操作於近紅外光II-b波段之全自動化、廣域、高解析光學同調斷層顯微術研究與開發

Abstract

在此研究論文中，我們成功開發了一套操作於近紅外光II-b波段之掃頻式光學同調斷層顯微術(SS-OCM)系統，為一高解析、全自動化且廣域之成像技術。本套系統中，使用中心波長為1.69微米、頻寬為170 奈米，縱向掃描頻率為90 kHz的長波長掃頻光源可以在散射介質中提供更深的成像深度，且其靈敏度可達96.3 dB；透過結合光學同調斷層掃描和共軛焦顯微鏡，本套系統的橫向解析度可達到〜11.7微米，軸向解析度（半高全寬）可達到〜17.4 微米。此外，利用馬賽克鑲嵌式的掃描成像方式可以擴大系統成像範圍，以補償了由於樣本端中的高數值孔徑（NA）而導致的有限視野。而在此全自動SS-OCM系統中，包括物鏡切換，參考端中的平移台和樣本端中的三維電控平移台，都可以通過客製化圖形使用者介面(GUI)進行控制。我們的客製化GUI不僅可以自動化控制系統中的電控零件，還能及時成像和立即查看拼接完成後的馬賽克式OCM影像。為驗證本套SS-OCM的成像效能，我們針對膠帶，人類的手指和口腔粘膜進行了三維成像。在上述之OCM影像結果中，可以清楚地觀察到膠帶中的分層結構、人類手指中的指甲接縫、表皮、真皮以及人類口腔粘膜中的上皮、固有層等，而這些結果成功地證明了本套高解析度SS-OCM在生物醫學影像中的成像效能。此外，為了達到廣域的成像特性，我們利用馬賽克成像模式針對固化的鼠腦切片和新鮮的鼠腦進行成像及將其重建，不論是客製化GUI中即時查看拼接完成後的馬賽克OCM影像功能，或離線馬賽克影像拼接的演算法都證明了廣域SS-OCM的可行性。
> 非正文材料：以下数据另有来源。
(* ===== verification/Prelude.v ===== *)
(** * Semantic routing in a wireless sensor network: verification library

    ** The program

    srwsn is a simulation, in C++ on OMNeT++ and INET, of a wireless sensor
    network.  examples/srwsn/omnetpp.ini has two configurations:
    - srwsn80211: the network layer [SR] (src/inet/src/srwsn/networklayer) above
      INET's 802.11 in ad-hoc mode (linklayer/ieee80211: the management module queues
      packets and puts them into frames, the MAC waits for the medium, sends,
      acknowledges and retries).  Nodes join a tree rooted at the sink by exchanging discovery
      packets, which give each node a 16-bit identifier with its distance to the
      sink and its area; they keep, for each neighbour, a Bloom filter of what it
      measures; queries travel to the neighbour whose filter matches, or to the one
      that answered best before (the RARE learning table), and answers travel back
      along the same path.
    - srwsn802154: hosts (nodes/srwsn802154Host.ned) with, from top to bottom,
      a network layer that sends pings (srwsn802154Net), an interface queue
      (INET's REDQueue), srwsn's own 802.15.4 MAC (linklayer/mac: beacons, slotted
      CSMA/CA, acknowledgements and retries, guaranteed time slots, association)
      and the 802.15.4 PHY (underTest2/.../ieee802154/phyLayer: states of the
      transceiver, interference, clear channel assessment).  The queue gives the
      MAC one packet per request; MAC and PHY exchange primitives and frames; a
      device calls methods of its coordinator's MAC to associate and to get slots.
    All hosts share one channel (src/inet/src/world/ChannelControl.cc), which knows
    where they are and carries frames from a radio to those in range.

    ** The files, and the sources they follow

    Shared:
    - Prelude: faults, the state monad with faults, weakest preconditions ([wpe])
      and preservation ([keeps]) with their rules and hint databases, record
      update, machine integers.
    - StdMap: [std::map] as a sorted association list, with the order of keys as a
      class.

    Network layer (networklayer/, and linklayer/contract/MACAddress):
    - MACAddress: MACAddress.cc; parsing, printing, comparison, generation.
    - IDBuilder: IDBuilder.cc; the packed identifier.
    - BloomFilter, BloomTable: BloomFilter.cc, BloomTable.cc; arrays of bits shared
      between copies of a filter, the neighbours' filters, the next hop.
    - TableRARE: TableRARE.cc; counts of positive answers, choice of a peer,
      relaxation of a query.
    - SRTypes, SR: SR.h, SRPacket_m.h and SR.cc; the node, the static members, and
      every handler of a sensor and of the sink, under the names of the source.
    - SRProps: what one handler does to one node.
    - SRInv: what every handler leaves alone, function by function.
    - Network: any number of nodes, with one event of the simulation per step.

    MAC (linklayer/mac/srwsn802154MAC.cc, ieee802154/contract, Ieee802154Link.cc):
    - HList: Ieee802154Link.cc; the list of (source, sequence number) that detects
      duplicates, with its pointers.
    - MacConst: constants, enumerations, PIB, frame formats.
    - MacTypes: the members of the class in groups, timers, frame buffers, and the
      store of modules through which a device reaches its coordinator.
    - MacUtil, MacCsma, MacTask, MacHandlers: the methods, under their names; long
      methods are cut into parts, each of which names the lines it follows.
    - MacSample: a coordinator and a device, for witnesses.
    - MacGts, MacProps, MacInv, MacTiming, MacData: theorems.
    - MacToken: requests to the queue, packets taken and packets done with.
    - MacLegal: what the MAC says to the PHY and does to other MACs.

    Above the MAC (base/PassiveQueueBase.cc, networklayer/queue, srwsn802154Net.cc):
    - Queue: the exchange of packets for requests, over an interface ([PassiveQueue],
      with the laws [Fifo]) that REDQueue and DropTailQueue implement; QueueProps:
      theorems, the first of them for every implementation of the interface.
    - PingNet: srwsn802154Net.cc.
    - Node: network layer, queue and MAC of a host, with one event per step;
      NodeProps: theorems, for every first-in first-out queue.

    PHY (phyLayer/Ieee802154Phy.cc, Ieee802154RadioModel.cc):
    - Radio: the state and every handler.
    - RadioInv: the step relation, invariants and what follows from them.
    - RadioProps: what the PHY does with requests and frames.

    Channel (world/ChannelControl.cc, base/Coord.h):
    - Channel: hosts, neighbours, transmissions; ChannelProps: theorems.
    - Air: many radios on one channel, with one event of the simulation per step;
      AirProps: theorems.

    Everything (nodes/srwsn802154Host.ned, linklayer/srwsn802154Nic.ned):
    - System: any number of hosts, each a [Node] with a radio of [Air], whose MACs
      call each other; SystemProps: theorems.

    802.11 (linklayer/ieee80211, mfcore/WirelessMacBase.cc, base/FSMA.h):
    - WifiTypes: Ieee80211Consts.h, Ieee80211Frame.msg and the members of Ieee80211Mac.h.
    - WifiMac: timing, timers, builders, senders and helpers of Ieee80211Mac.cc.
    - WifiFsm: the macros of FSMA.h, [handleWithFSM] state by state, the handlers and
      the initialisation.
    - WifiKeeps: an interface to predicates every action of the machine keeps
      ([MachineKeeps], [TurnKeeps]); WifiInv, WifiSafe, WifiAccess: the invariant, one
      event, and access to the medium; WifiProps, WifiExchange: theorems; WifiSample:
      concrete runs.
    - WifiMgmt: Ieee80211MgmtBase.cc and Ieee80211MgmtAdhoc.cc, with the queues as an
      instance of [PassiveQueue].
    - WifiLedger: the MAC's queue against its requests, and where frames come from.
    - WifiNic: Ieee80211NicAdhoc.ned, and stations on an ether, with one event per step;
      WifiNicProps, WifiEther: theorems; WifiEtherSample: a packet delivered.

    ** What the theorems show

    - The network (Network.v), for every reachable network, whatever the channel
      delays, loses or repeats: each sensor that joined has a neighbour one step
      nearer to the sink, down to the sink ([gradient_path]); neighbour lists hold
      only nodes and identifiers that exist ([neighbor_list_truthful],
      [identifiers_resolve]); the packet a timer sends is the one that was
      scheduled ([scheduled_packet_sent]); the static counters agree with the
      sensors ([sensor_counters]).
    - A node (SRProps.v): joining ([discovery_joins], with what each value of the
      random position of its request leads to), and each way of handling a query
      (repeated ones are dropped) and an answer.
    - The tables: a Bloom filter contains what was added
      ([bloom_refines_set]), the next hop and the peer chosen are optimal, counts
      are exact, packed fields are independent, addresses survive printing.
    - The MAC (MacInv.v, MacTiming.v, MacData.v, MacProps.v, MacGts.v): an
      invariant of every reachable MAC ([mac_reachable_invariant]); a transaction
      started by CSMA/CA ends inside the contention access period
      ([csma_fits_cap]), and CSMA/CA goes on for a device with a superframe
      order of at most 10, the orders its 16-bit counters can hold; frames are
      acknowledged while CSMA/CA is stopped, acknowledgements complete a request, retries are bounded;
      beacons are spaced by the beacon interval; slots allocated are disjoint and
      leave the minimal CAP.
    - The PHY (RadioInv.v, RadioProps.v): consistent states, no undefined
      behaviour but for an energy level that no [int] holds ([sound_for]), exact bookkeeping of noise, the verdict on each frame, each
      request for a state answered, transmissions completed.
    - The channel (ChannelProps.v): the cached neighbours are the hosts in range
      ([neighbors_in_range]), frames reach exactly those in range that listen
      ([channel_delivers]), transmissions are remembered long enough for a radio
      that changes its channel ([transmission_remembered]).
    - Radios and channel together (AirProps.v): they agree in every reachable world
      ([world_consistent]), no event is undefined but for that energy level
      ([world_safe]), and a frame handed to one radio reaches those in range and is
      handed up by one that hears it undisturbed ([frame_carried]).
    - Queue and MAC: packets leave a queue in the order they came, one per request
      ([queue_exchange]), within the bounds of RED ([RED_bounded]); the MAC asks for
      one packet whenever it is done with one ([one_packet_at_a_time]); together, a
      packet never reaches a MAC that is busy, and none waits for an idle one
      ([node_paced], [node_in_order]).
    - The whole 802.15.4 simulation (SystemProps.v): the MACs drive the radios as the
      radios require, so a run of the simulation is a run of the radios
      ([system_refines_air]) and what was shown of those holds of it; what a MAC says
      is understood ([system_interface_safe]); and each host keeps its books whatever
      the others do ([system_hosts_account]).
    - The 802.11 MAC (WifiProps.v, WifiExchange.v): no event of a reachable state fails,
      the states and the self messages agree and no frame is stuck, transmissions are
      bounded where [fixFSM] is set, the medium is sensed before it is used; data for
      the station is handed up and acknowledged, and an acknowledgement completes a
      transmission.
    - 802.11 stations on an ether (WifiEther.v): what a MAC needs of the frames it
      receives is established by the stations that send them ([ether_never_fails]);
      packets handed up were given to another station for this one or for all
      ([ether_integrity]); between network layer and air a station keeps the order and
      loses only what its full queue drops ([station_fifo]).
    - Errors of the code are theorems too: [force_off_keeps_transmitting], and further
      ones that are not listed as properties ([command_blocks_data],
      [retries_unbounded], [damaged_ack_accepted],
      [getLastMACNumberToInt_64_diverges], [RED_overshoot_kept],
      [sink_assigns_area], [forced_twice_leaks],
      [taken_positions_reused], [LearningPeerSelection_last_row],
      [gts_request_overlong], [neighbor_filter_is_live]).

    ** How the code is read

    - A method is a computation [M S A] over the state it can reach: it returns a
      result and a new state, or a [fault], which is a failed assertion, a thrown
      error, an operation C++ leaves undefined, or fuel used up.  A theorem that
      says "returns" excludes all of them.
    - Fuel: only where the recursion is not structural.  [advance] and [catch_up]
      of the MAC get fuel computed from the distance to be covered, which is shown
      to be enough ([csmacaLocateBoundary_spec]); the loops of IDBuilder and
      TableRARE that may really diverge are shown to do so for every fuel.  The loop
      of FSMA.h has its own bound, FSM_MAXT of the simulation kernel: six turns are
      shown to be enough for the 802.11 machine, and assumed to be allowed.
    - Integers have the width of their C++ type where it matters ([u8], [u16],
      [u32], [u64]); the width of [size_t] is a parameter.
    - Time is an integer number of picoseconds, as in [simtime_t].  The MAC's rates
      and symbol times are whole numbers of them.
    - [double]s are exact: powers are integers in units of the smallest [double],
      ratios are rational numbers.  Rounding is not modelled.
    - Values the code reads before writing them, random numbers, the addresses a
      memory allocator returns, whether log statements evaluate their operands
      ([EV]), and parameters from the NED and INI files are arguments: fields of
      the classes [Env], [MacEnv], [Propagation], [RedEnv] and [WifiEnv].
    - In Network.v what lies below SR is left open: any packet handed down may
      reach any of the nodes it is addressed to, at any later time, any number of
      times.
    - In WifiNic.v the 802.11 radio is left open in the same way: it may report any
      state, and hand up any frame another station sent, whole or damaged.
    - In System.v the links between MAC and PHY deliver in order, and a notification
      of the radio comes in the order of the other messages; the timers of the MACs
      may go off in any order relative to each other.

    ** Not modelled

    - The rest of INET: TCP/IP, routing, Ethernet and applications, which srwsn does
      not use; 802.11 in infrastructure mode; the 802.11 radio (AbstractRadio.cc), which
      WifiNic.v leaves open.  The upstream 802.15.4 MAC, which srwsn's own MAC replaces.
    - The addresses of SR's nodes are those of their interfaces; the interface table and
      the notification board are not modelled.
    - Received power (PathLossReceptionModel.cc) and the interference distance
      ([calcInterfDist]), which need [pow] and the number pi: parameters of the PHY
      and of the channel.
    - The other queues of INET, which are not first-in first-out.
    - The functions that only print (dump..., toString, printFilters), record vectors,
      or look a module up in the module tree. *)

From Stdlib Require Export Ascii.
From Stdlib Require Import ZArith Lia.
From stdpp Require Export base numbers option strings gmap list.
在未來的研究中，我們將致力於使廣域SS-OCM系統在進行馬賽克拼接演算法時更加自動化，且在即時查看拼接完成後的馬賽克OCM影像功能，和離線馬賽克影像拼接的演算法中將圖像融合應用於拼接圖像之間的邊界，在不降低解析度的情況下使其邊界平滑化，以達到更完善的高解析、全自動、廣域之SS-OCM系統。

In this thesis work, we have developed swept-source optical coherence microscopy (SS-OCM) system operating near-infrared II-b window with high-resolution, fully-automatic, and wide-field imaging characteristics. A long-wavelength swept source with a central wavelength at 1.69 μm, an optical bandwidth of 170 nm, and an A-scan rate of 90 kHz can provide a deeper imaging depth in the scattering medium with a detection sensitivity of 96.3 dB. With the combination of optical coherence tomography and confocal microscopy, this system can achieve ~11.7 μm in lateral and ~17.4 μm in axial resolution (full-width at half maximum, FWHM), respectively. In addition, a mosaicking scanning protocol and algorithm were utilized to enlarge the imaging range, compensating for the limited field of view (FOV) due to the high numerical aperture (NA) objective used in the sample arm. In this fully-automatic SS-OCM system, all the components, including objective switching, translation stage in the reference arm, and the three-dimensional motorized stage in the sample arm, can be controlled by the customized graphic user interface (GUI). The customized GUI not only can control those electric components but also can achieve real-time imaging and review the mosaic stitched data right after the data acquisition finished. To validate the well-developed SS-OCM’s imaging capability, we imaged a roll of Scotch tape, human finger, and human oral mucosa. In the OCM images, the layered structure in the Scotch tape, the nail junction, epidermis, dermis in the human finger, and the epithelium, lamina propria, etc., in the human oral mucosa can be observed clearly. These results successfully demonstrated the capability of the high-resolution SS-OCM in biomedical imaging. Besides, to perform the wide-field characteristic, we imaged a fixed mouse brain slide and a fresh mouse brain ex vivo using the mosaic data acquisition mode. Either the mosaic stitched data review in the customized GUI or the off-line stitching algorithm demonstrated the feasibility of the wide-field SS-OCM. In the future, we will devote to making the wide-field SS-OCM system more automatic with the mosaic stitching algorithm and apply the image fusion to the boundaries between mosaic images both in the data reviewing tool and the off-line stitching algorithm.